Hermann Ludwig Ferdinand von Helmholtz est un scientifique (physiologiste et physicien) prussien, né le à Potsdam et mort à Berlin-Charlottenburg en 1894. Il a notamment apporté d'importantes contributions à l'étude de la perception des sons et des couleurs ainsi qu'à la thermodynamique.

Biographie[modifier | modifier le code]

Hermann Helmholtz était le fils aîné d'un professeur de lycée de Potsdam. La condition de ses parents ne lui permettant pas de poursuivre des études de physique, il s'inscrivit à l’École de médecine militaire Frédéric-Guillaume sous la direction de Johannes Müller[1],[2] où, après un concours, il pourrait devenir fonctionnaire : c'est ainsi qu' il fut médecin militaire de 1843 à 1848, affecté à la garnison de Potsdam.

Il devint membre de la Physikalische Gesellschaft de Berlin qui venait de se créer, et y fut d'abord actif comme rapporteur des publications savantes, où se trouvaient beaucoup d'articles mathématiques. Au cours de ces lectures, il développa un intérêt particulier pour la question de l'existence d'une « force vitale » (Lebenskraft, cf. infra).

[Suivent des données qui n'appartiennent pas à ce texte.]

(* ===== verification/UploadRaces.v ===== *)
(** Uploads that are handled at the same time (internal/app/handler/attachment.go): the
    map of pending uploads and the attachment directory, with the requests as a step
    relation.

    A request looks at the pending uploads, writes the file, and records its upload; the
    clean-up of any other request may come in between, since only the writing takes the
    lock of the asset. An access to the map is one step here, although the map of Go gives
    no such promise. The uploads are those for one release. *)

From S2P Require Import Prelude GoInt StorageFee Merkle World Auth Attachments.

Record Upload := mkUpload { up_Address : string; up_Sha : string; up_Size : Z }.

(** How far a request is. *)
Inductive stage := Arrived | Checked | Written | Stored.

Record Uploads := mkUploads {
  now : Z;
  entries : gmap string PendingUpload;
  files : list string;                 (* the attachment directory *)
  uploads : list (Upload * stage)      (* the requests *)
}.

Section Uploads.
Context (sha256 : bytes -> bytes) (repoId : Z) (tagName fileName : string).
(** Whether the owner can pay for a file of this size, on top of the pending ones. *)
Context (pays : Z -> Z -> bool).

Definition upload_token (u : Upload) : string := generateUploadToken sha256 (up_Address u) (up_Sha u).

(** calculatePendingUploadsSize, at one time. *)
Definition pending_size (address : string) (s : Uploads) : Z :=
  fold_left (fun total e =>
      if decide (pu_Address e.2 = address /\ now s < pu_ExpiresAt e.2) then i64 (total + pu_Size e.2) else total)
    (map_to_list (entries s)) 0.

Definition set_stage (i : nat) (u : Upload) (st : stage) (s : Uploads) : Uploads :=
  mkUploads (now s) (entries s) (files s) (<[i := (u, st)]> (uploads s)).
Definition write_file (sha : string) (s : Uploads) : Uploads :=
  mkUploads (now s) (entries s) (sha :: files s) (uploads s).
Definition record_upload (u : Upload) (s : Uploads) : Uploads :=
  mkUploads (now s)
    (<[upload_token u := mkPendingUpload (up_Address u) repoId tagName fileName (up_Size u) (up_Sha u) (now s)
                           (now s + PENDING_UPLOAD_EXPIRY)]> (entries s))
    (files s) (uploads s).

(** isFileReferencedByOtherUploads *)
Definition still_referenced (sha token : string) (s : Uploads) : bool :=
  existsb (fun e => bool_decide (e.1 <> token /\ pu_Sha256 e.2 = sha /\ now s < pu_ExpiresAt e.2))
    (map_to_list (entries s)).
Definition clean_entry (token : string) (e : PendingUpload) (s : Uploads) : Uploads :=
  mkUploads (now s) (delete token (entries s))
    (if still_referenced (pu_Sha256 e) token s then files s else filter (fun f => f <> pu_Sha256 e) (files s))
    (uploads s).
Definition tick (d : Z) (s : Uploads) : Uploads := mkUploads (now s + d) (entries s) (files s) (uploads s).

(** [whole]: as if a request wrote its file and recorded its upload in one step, as it
    would if the clean-up took the lock too. The code has [whole = false]. *)
Inductive upload_step (whole : bool) : Uploads -> Uploads -> Prop :=
| step_check i u s :
    uploads s !! i = Some (u, Arrived) -> pays (pending_size (up_Address u) s) (up_Size u) = true ->
    upload_step whole s (set_stage i u Checked s)
| step_write i u s :
    whole = false -> uploads s !! i = Some (u, Checked) ->
    upload_step whole s (set_stage i u Written (write_file (up_Sha u) s))
| step_record i u s :
    whole = false -> uploads s !! i = Some (u, Written) ->
    upload_step whole s (set_stage i u Stored (record_upload u s))
| step_store i u s :
    whole = true -> uploads s !! i = Some (u, Checked) ->
    upload_step whole s (set_stage i u Stored (record_upload u (write_file (up_Sha u) s)))
| step_clean token e s :
    entries s !! token = Some e -> pu_ExpiresAt e < now s -> upload_step whole s (clean_entry token e s)
| step_tick d s : 0 < d -> upload_step whole s (tick d s).

Definition arriving (us : list Upload) : Uploads := mkUploads 0 ∅ [] ((fun u => (u, Arrived)) <$> us).

(** The file of every upload that has not expired is there. *)
Definition files_kept (s : Uploads) : Prop :=
  forall token e, entries s !! token = Some e -> now s < pu_ExpiresAt e -> pu_Sha256 e ∈ files s.
End Uploads.

(** * Properties *)
Section Properties.
Context (sha256 : bytes -> bytes) (repoId : Z) (tagName fileName : string) (pays : Z -> Z -> bool).
#[local] Abbreviation step := (upload_step sha256 repoId tagName fileName pays).
#[local] Abbreviation token := (upload_token sha256).

Lemma still_referenced_spec sha t s e t' :
  entries s !! t' = Some e -> t' <> t -> pu_Sha256 e = sha -> now s < pu_ExpiresAt e ->
  still_referenced sha t s = true.
Proof.
  intros He Ht Hs Hn. apply existsb_exists. exists (t', e). split.
  - by apply list_elem_of_In, elem_of_map_to_list.
  - by apply bool_decide_eq_true.
Qed.

(** Cleaning up, and time, keep the files of the uploads that have not expired. *)
Lemma clean_keeps_files t e s :
  entries s !! t = Some e -> pu_ExpiresAt e < now s -> files_kept s -> files_kept (clean_entry t e s).
Proof.
  intros He Hx Hk t' e' He' Hn. simpl in *. apply lookup_delete_Some in He' as [Hne He']. specialize (Hk t' e' He' Hn).
  destruct (still_referenced _ _ _) eqn:Hr; [done|]. apply list_elem_of_filter. split; [|done].
  intros Hs. by rewrite (still_referenced_spec _ _ _ e' t') in Hr.
Qed.

Lemma record_keeps_files u s :
  up_Sha u ∈ files s -> files_kept s -> files_kept (record_upload sha256 repoId tagName fileName u s).
Proof.
  intros Hu Hk t e. simpl. rewrite lookup_insert_Some. intros [[_ <-]|[_ He]] Hn; [done|by apply (Hk t)].
Qed.

(** Were they one step, the file of an upload that has not expired would always be there. *)
Theorem whole_store_keeps_files us s : rtc (step true) (arriving us) s -> files_kept s.
Proof.
  revert s. apply (rtc_ind_r (R := step true)); [by intros t e|]. intros s1 s2 _ Hs Hk.
  destruct Hs as [i u s|i u s|i u s|i u s _ Hi|t e s He Hx|d s Hd]; try done.
  - apply (record_keeps_files u (write_file (up_Sha u) s)); [left|]. intros t e He Hn. right. by apply (Hk t).
  - by apply clean_keeps_files.
  - intros t e He Hn. simpl in *. apply (Hk t e He). lia.
Qed.

#[local] Ltac expose :=
  cbv beta iota delta [clean_entry tick set_stage record_upload write_file arriving entries now files uploads].

(** An upload that has expired does not count. *)
Lemma pending_size_expired address t e n fs us :
  pu_ExpiresAt e <= n -> pending_size address (mkUploads n {[t := e]} fs us) = 0.
Proof.
  intros Hx. unfold pending_size. simpl. rewrite map_to_list_singleton. simpl. rewrite decide_False; [done|lia].
Qed.

(** The clean-up can remove the file of an upload that is answered as stored. A file is
    uploaded again when its first upload has expired; a clean-up comes after the second
    request has written the file, and the upload is recorded without a file. *)
Theorem cleanup_removes_new_file a b sha size :
  pays 0 size = true ->
  exists s, rtc (step false) (arriving [mkUpload a sha size; mkUpload b sha size]) s /\
    uploads s !! 1%nat = Some (mkUpload b sha size, Stored) /\
    (exists e, entries s !! token (mkUpload b sha size) = Some e /\ pu_Sha256 e = sha /\ now s < pu_ExpiresAt e) /\
    sha ∉ files s.
Proof.
  intros Hp. set (ua := mkUpload a sha size) in *. set (ub := mkUpload b sha size) in *.
  eexists. split; [|split; [|split]].
  - eapply rtc_l; [by eapply (step_check _ _ _ _ _ _ 0 ua)|].
    eapply rtc_l; [by eapply (step_write _ _ _ _ _ _ 0 ua)|].
    eapply rtc_l; [by eapply (step_record _ _ _ _ _ _ 0 ua)|].
    eapply rtc_l; [by eapply (step_tick _ _ _ _ _ _ (PENDING_UPLOAD_EXPIRY + 1))|].
    eapply rtc_l; [eapply (step_check _ _ _ _ _ _ 1 ub); [done|]|].
    { expose. rewrite insert_empty, pending_size_expired; [done|cbn [pu_ExpiresAt]; lia]. }
    eapply rtc_l; [by eapply (step_write _ _ _ _ _ _ 1 ub)|].
    eapply rtc_l; [eapply (step_clean _ _ _ _ _ _ (token ua)); [apply lookup_insert_eq|done]|].
    apply rtc_once. by eapply (step_record _ _ _ _ _ _ 1 ub).
  - reflexivity.
  - expose. eexists. split; [apply lookup_insert_eq|]. split; [reflexivity|]. cbn [pu_ExpiresAt].
    unfold PENDING_UPLOAD_EXPIRY. lia.
  - expose. unfold still_referenced. expose. rewrite insert_empty, map_to_list_singleton. cbn [existsb fst snd].
    rewrite bool_decide_eq_false_2 by (by intros [? _]). cbn [orb].
    rewrite !list.filter_cons_False by (by intros H; apply H). set_solver.
Qed.

(** Uploads that are checked at the same time are not added up: each is compared with what
    the owner can pay as if the others were not there. *)
Theorem checks_do_not_add_up us :
  Forall (fun u => pays 0 (up_Size u) = true) us ->
  rtc (step false) (arriving us) (mkUploads 0 ∅ [] ((fun u => (u, Checked)) <$> us)).
Proof.
  intros Hp. unfold arriving. change ((fun u => (u, Arrived)) <$> us) with
    (((fun u => (u, Checked)) <$> []) ++ ((fun u => (u, Arrived)) <$> us)).
  change us with ([] ++ us) at 2. generalize (@nil Upload). induction Hp as [|u us Hu _ IH]; intros done_; simpl.
  { by rewrite !app_nil_r. }
  eapply rtc_l; [apply (step_check _ _ _ _ _ _ (length done_) u); cbn [uploads]|].
  - apply list_lookup_middle. by rewrite length_fmap.
  - exact Hu.
  - expose. specialize (IH (done_ ++ [u])). rewrite fmap_app, <- !app_assoc in IH. cbn [app fmap list_fmap] in IH.
    rewrite insert_app_r_alt, length_fmap, Nat.sub_diag by (by rewrite length_fmap). exact IH.
Qed.
End Properties.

En 1848, Helmholtz se vit confier la chaire d'anatomie de l’Académie des Beaux-Arts de Berlin et, l'année suivante, la chaire de Physiologie de l'université de Kœnigsberg, où il se maria aussitôt. C'est là qu'il inventa l'ophtalmoscope, instrument qui permet l'examen de la rétine in vivo. Il fut ensuite nommé professeur d'anatomie et de physiologie à Bonn (1855), puis professeur de physiologie à Heidelberg (1858) où, devenu veuf, il se remaria. En 1871, il obtient la chaire de Physique de l'université de Berlin et en 1888, la présidence du premier bureau allemand des Poids et Mesures, la Physikalisch-Technische Reichsanstalt, poste qu'il conservera jusqu'à sa mort.

« Son enseignement l'ennuyait autant que nous », écrira un ancien élève, le physicien Max Planck[3], qui devint son collègue, en prenant la chaire de physique théorique à Berlin : plus que le professeur, il appréciait la personne et le savant.

Helmholtz a vécu à une époque propice à développer l’expérimentation grâce à un arsenal d’instruments de plus en plus spécifiques et précis, qui prolongent, démultiplient, amplifient, accélèrent le regard des scientifiques sur la nature des phénomènes (et dans ce cas précis, des phénomènes sonores) pour mettre en évidence les explications de certaines observations : la technique a permis de transcrire sous une forme objective des phénomènes inexpliqués ; ainsi, l’acoustique progresse considérablement et Helmholtz fonde l'optique physiologique et la psychophysique.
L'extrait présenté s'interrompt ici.